La primera vez que se percató de que su cuerpo ya no seguía el ritmo de su mente fue en 2017, cuando terminó Moby Dick, considerada por él mismo su obra cumbre. En ese preciso momento dijo basta, acuciado, sobre todo, por el avance de la enfermedad de cataratas. «Era el lugar hasta el que me había llevado mi obra. La cumbre. Y nunca, por nada del mundo, desearía echarme a perder poco a poco. ¡No! Si lo dejo, pensé, que sea en la cumbre». Y así fue; pese a que tras pasar por el quirófano su vista recuperó los matices del mundo.
Ni la insistencia de su socio y amigo Jesús, ni las voces de ánimo que le llegan desde la familia, con su hijo Daniel Sánchez Arévalo como principal valedor, le han hecho cambiar de opinión. Tampoco el cariño que le muestran casi a diario todos aquellos cuarentones o cincuentones que de niños lo escucharon en la televisión hablar sobre los grandes pintores, escritores y científicos de la historia en el programa 'Sabadabadá'. A muchos los sorprende comprobar que aquel hombre tan popular que conocieron en la pequeña pantalla hace más de cuarenta años esté ahora más arrugado, más canoso y sea un poco más bajito; pero conserve la locuacidad y lucidez que entonces le sirvió para ser el ilustrador más famoso de todo el país.

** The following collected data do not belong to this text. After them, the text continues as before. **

(** ** Properties *)

(** C26: A result counts as verified exactly when the transcript shows it: a tool line
    that counts (mirror copies do not) says "passed" and changed nothing itself, no
    later line that counts changed the workspace or was a verification, and every
    announced call that runs tests has an answer.  The evidence is the command, the tool
    or the name of that line. *)
Theorem verified_iff lines e :
  resultVerifiedAfterLatestMutation lines = (e, true) <->
  (exists i l, counted lines i l /\ Verification l = "passed"%string /\ WorkspaceMutation l = false /\ e = evidence_of (calls_of lines) l
     /\ forall j l', (i < j)%nat -> counted lines j l' -> WorkspaceMutation l' = false /\ verifies (calls_of lines) l' = false)
  /\ forall id, announced lines id -> verifyBoundary (lookup_call (calls_of lines) id) = true -> answered lines id.
Proof.
  unfold resultVerifiedAfterLatestMutation. set (calls := calls_of lines). pose proof (verify_lines_tracks calls lines) as T.
  set (st := verify_lines calls lines) in *. clearbody st calls. destruct T as [_ Hr Hp Hm Hv Hn]. split.
  - intros [= He Hb]. apply andb_true_iff in Hb as [[Hb%bool_decide_eq_true Hpt]%andb_true_iff Hlt%Z.ltb_lt]. split.
    + destruct Hv as [(E & _)|(i & l & Ei & Hc & Hl & (Hpass & Hev) & Hafter)]; [by rewrite Hn in Hpt|].
      exists i, l. split; [done|]. split; [apply String.eqb_eq; congruence|].
      assert (Hmut : forall j l', (i <= j)%nat -> counted lines j l' -> WorkspaceMutation l' = false).
      { intros j l' Hj Hc'. destruct Hm as [(_ & Hno)|(k & m & Ek & _ & _ & _ & Hno)]; [by eapply Hno|]. apply (Hno j); [lia|done]. }
      split; [by apply (Hmut i)|]. split; [congruence|]. intros j l' Hj Hc'. split; [apply (Hmut j); [lia|done]|by apply (Hafter j)].
    + intros id Ha Hb'. destruct (decide (id ∈ seenResults st)) as [Hin|Hin]; [by apply Hr|]. exfalso.
      apply (not_elem_of_empty (C := gset string) id). rewrite <- Hb. apply Hp. split; [done|]. split; [done|]. by rewrite <- Hr.
  - intros ((i & l & Hc & Hpass & Hmut & -> & Hafter) & Hall).
    assert (Hvl : verifies calls l = true) by (unfold verifies; by rewrite Hpass).
    assert (Hver : latestVerification st = Z.of_nat i /\ latestPassed st = true /\ evidence st = evidence_of calls l).
    { destruct Hv as [(_ & Hno)|(k & m & Ek & Hck & Hvk & (Hpk & Hek) & Hno)]; [by rewrite (Hno i l Hc) in Hvl|].
      assert (k = i) as ->.
      { destruct (lt_eq_lt_dec k i) as [[Hlt|]|Hlt]; [by rewrite (Hno i l Hlt Hc) in Hvl|done|].
        destruct (Hafter k m Hlt Hck) as [_ Hx]. congruence. }
      destruct Hc as [Hi _], Hck as [Hk _]. rewrite Hi in Hk. injection Hk as <-. split; [done|]. split; [by rewrite Hpk, Hpass|done]. }
    destruct Hver as (-> & -> & ->). f_equal. rewrite andb_true_r. apply andb_true_iff. split.
    + apply bool_decide_eq_true, set_eq. intros id. rewrite Hp. split; [|by intros ?%not_elem_of_empty].
      intros (Ha & Hb & Hna). destruct Hna. by apply Hall.
    + apply Z.ltb_lt. destruct Hm as [(-> & _)|(k & m & -> & Hck & Hmk & _)]; [lia|]. apply inj_lt.
      destruct (lt_eq_lt_dec k i) as [[Hlt| ->]|Hlt]; [done|..].
      * destruct Hc as [Hi _], Hck as [Hk _]. rewrite Hi in Hk. injection Hk as <-. congruence.
      * destruct (Hafter k m Hlt Hck). congruence.
Qed.
End Words.
(** The inner loop of [replaceFold]: a folded match of [ro] at the front. *)
Fixpoint starts (ro rs : list Z) : bool :=
  match ro, rs with
  | [], _ => true
  | c :: ro, r :: rs => (rune_lower r =? c) && starts ro rs
  | _, [] => false
  end.

Fixpoint fold_replace (n : nat) (ro new rs : list Z) : list Z :=
  match n, rs with
  | S n, r :: rs' =>
      if starts ro rs then new ++ fold_replace n ro new (drop (length ro) rs) else r :: fold_replace n ro new rs'
  | _, _ => []
  end.

Definition replaceFold (s old new : string) : string :=
  let rs := runes s in
  let ro := runes (to_lower old) in
  bytes_string (encode_runes (fold_replace (length rs) ro (runes new) rs)).

Definition escapeMarker (s : string) : string :=
  let s := replaceFold s "[/semantix-reuse]" "[\/semantix-reuse]" in
  replaceFold s "[semantix-reuse]" "[\semantix-reuse]".
End Markers.

(** [taskTagOf]: what follows the first [task=] of the first line. *)
Fixpoint first_line (s : list Z) : list Z :=
  match s with [] => [] | c :: s => if c =? 10 then [] else c :: first_line s end.

Fixpoint cut_after (sep s : list Z) : option (list Z) :=
  if bool_decide (take (length sep) s = sep) then Some (drop (length sep) s)
  else match s with [] => None | _ :: s => cut_after sep s end.

Definition tag_byte (r : Z) : bool := (r =? 45) || (r =? 95) || ((48 <=? r) && (r <=? 57)) || ((97 <=? r) && (r <=? 122)).
Fixpoint tag_prefix (s : list Z) : list Z :=
  match s with [] => [] | c :: s => if tag_byte c then c :: tag_prefix s else [] end.

Definition taskTagOf (content : string) : string :=
  match cut_after (string_bytes "task=") (first_line (string_bytes content)) with
  | None => ""
  | Some rest => bytes_string (tag_prefix rest)
  end.

Definition newline : string := bytes_string [10].

Definition formatSliceItem `{UnicodePrint} (sl : Slice) (score : f64) (content : string) (grey : bool) : string :=
  let header := "--- slice " +:+ ID sl +:+ (if grey then " (grey, unverified) ---" else " ---") +:+ newline in
  let verified := if decide (SType sl = Result) then EffectiveResultStatus (Meta sl) else "unknown"%string in
  let provenance :=
    "type=" +:+ type_string (SType sl) +:+ " project=" +:+ quote (ProjectSlug (Meta sl))
    +:+ " source=" +:+ quote (SourceSession (Meta sl)) +:+ " commit=" +:+ quote (BaseCommit (Meta sl))
    +:+ " origin=" +:+ MetaOrigin (Meta sl) +:+ " verified=" +:+ verified
    +:+ " score=" +:+ fixed4 score +:+ " created_at=" +:+ itoa (CreatedAt sl) +:+ newline in
  let provenance :=
    if IsHistoricalObservation sl then provenance +:+ "applicability=historical_observation; revalidate_before_use" +:+ newline
    else provenance in
  header +:+ provenance +:+ content +:+ newline.
(* ===== verification/StoreOps.v ===== *)
(** The store's write path: every mutation goes to the journal before the
    memory, so a successful history of operations reopens to the state the
    process holds, and a failed operation leaves the disk in a state between the
    one before and the one it was writing. *)

From Stdlib Require Import ZArith Lia Bool Ascii String Floats.SpecFloat.
From stdpp Require Import tactics base option list sorting gmap strings.
From S2P Require Import Prelude Float64 GoStrings Slice Store StoreSpec.

#[global] Open Scope Z_scope.

(** ** Outcomes of a stateful call *)

Definition wp {S A} (m : st S A) (w : S) (Q : result A -> S -> Prop) : Prop := Q (m w).1 (m w).2.

Lemma wp_bind {S A B} (m : st S A) (k : A -> st S B) w (Q : result B -> S -> Prop) :
  wp m w (fun r w' => match r with Ok a => wp (k a) w' Q | Err e => Q (Err e) w' end) ->
  wp (st_bind m k) w Q.
Proof. unfold wp, st_bind. by destruct (m w) as [[a|e] w']. Qed.

Lemma wp_mono {S A} (m : st S A) w (Q Q' : result A -> S -> Prop) :
  wp m w Q -> (forall r w', Q r w' -> Q' r w') -> wp m w Q'.
Proof. unfold wp. auto. Qed.

Lemma wp_require {S} b e (w : S) Q :
  (b = true -> Q (Ok tt) w) -> (b = false -> Q (Err e) w) -> wp (st_require b e) w Q.
Proof. unfold wp, st_require. destruct b; simpl; auto. Qed.

Lemma wp_get {S} (w : S) Q : Q (Ok w) w -> wp st_get w Q.
Proof. done. Qed.
Lemma wp_ret {S A} (a : A) (w : S) Q : Q (Ok a) w -> wp (st_ret a) w Q.
Proof. done. Qed.
Lemma wp_fail {S A} e (w : S) (Q : result A -> S -> Prop) : Q (Err e) w -> wp (st_fail e) w Q.
Proof. done. Qed.
Lemma wp_on_store f w Q : Q (Ok tt) (w <| w_store ::= f |>) -> wp (on_store f) w Q.
Proof. done. Qed.
Lemma wp_on_disk f w Q : Q (Ok tt) (w <| w_disk ::= f |>) -> wp (on_disk f) w Q.
Proof. done. Qed.

(** One step of a body: a guard splits, everything else computes. *)
Ltac wp_step :=
  lazymatch goal with
  | |- wp (st_bind _ _) _ _ => apply wp_bind
  | |- wp (st_require _ _) _ _ => apply wp_require; intro
  | |- wp st_get _ _ => apply wp_get
  | |- wp (st_ret _) _ _ => apply wp_ret
  | |- wp (st_fail _) _ _ => apply wp_fail
  | |- wp (on_store _) _ _ => apply wp_on_store
  | |- wp (on_disk _) _ _ => apply wp_on_disk
  end; simpl.
Ltac wp_steps := repeat wp_step.

Section Ops.
Context (json_len : jdoc -> Z) (dto_len : sliceDTO -> Z) (marshal_vec : list Z -> option string).
Hypothesis marshal_vec_not_null : forall v b, marshal_vec v = Some b -> trim_space b <> "null"%string.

Y así entrega sus días al recuerdo de lo que fue, ordenando todas sus obras, que acumula bien ordenadas en su piso de Reina Victoria. Grandes láminas originales que apoya contra la pared, o sobre el respaldo del sofá. Ventanas a todos esos mundos imaginados donde se redescubre el Quijote, que finalizó en 1992, los episodios bíblicos, La Divina Comedia, el Beato de Liébana, los carteles electorales del PSOE para las elecciones del 77 y del 79... La obra ingente de un creador que en 2014 recibió el Premio Nacional de Ilustración. «Cuando vuelvo a contemplar mis dibujos de infancia me ratifico en la idea de que no nací con una habilidad especial para dibujar», insiste una y otra vez, pero ¿cómo alguien sin ese don podría llegar tan lejos como ha llegado él?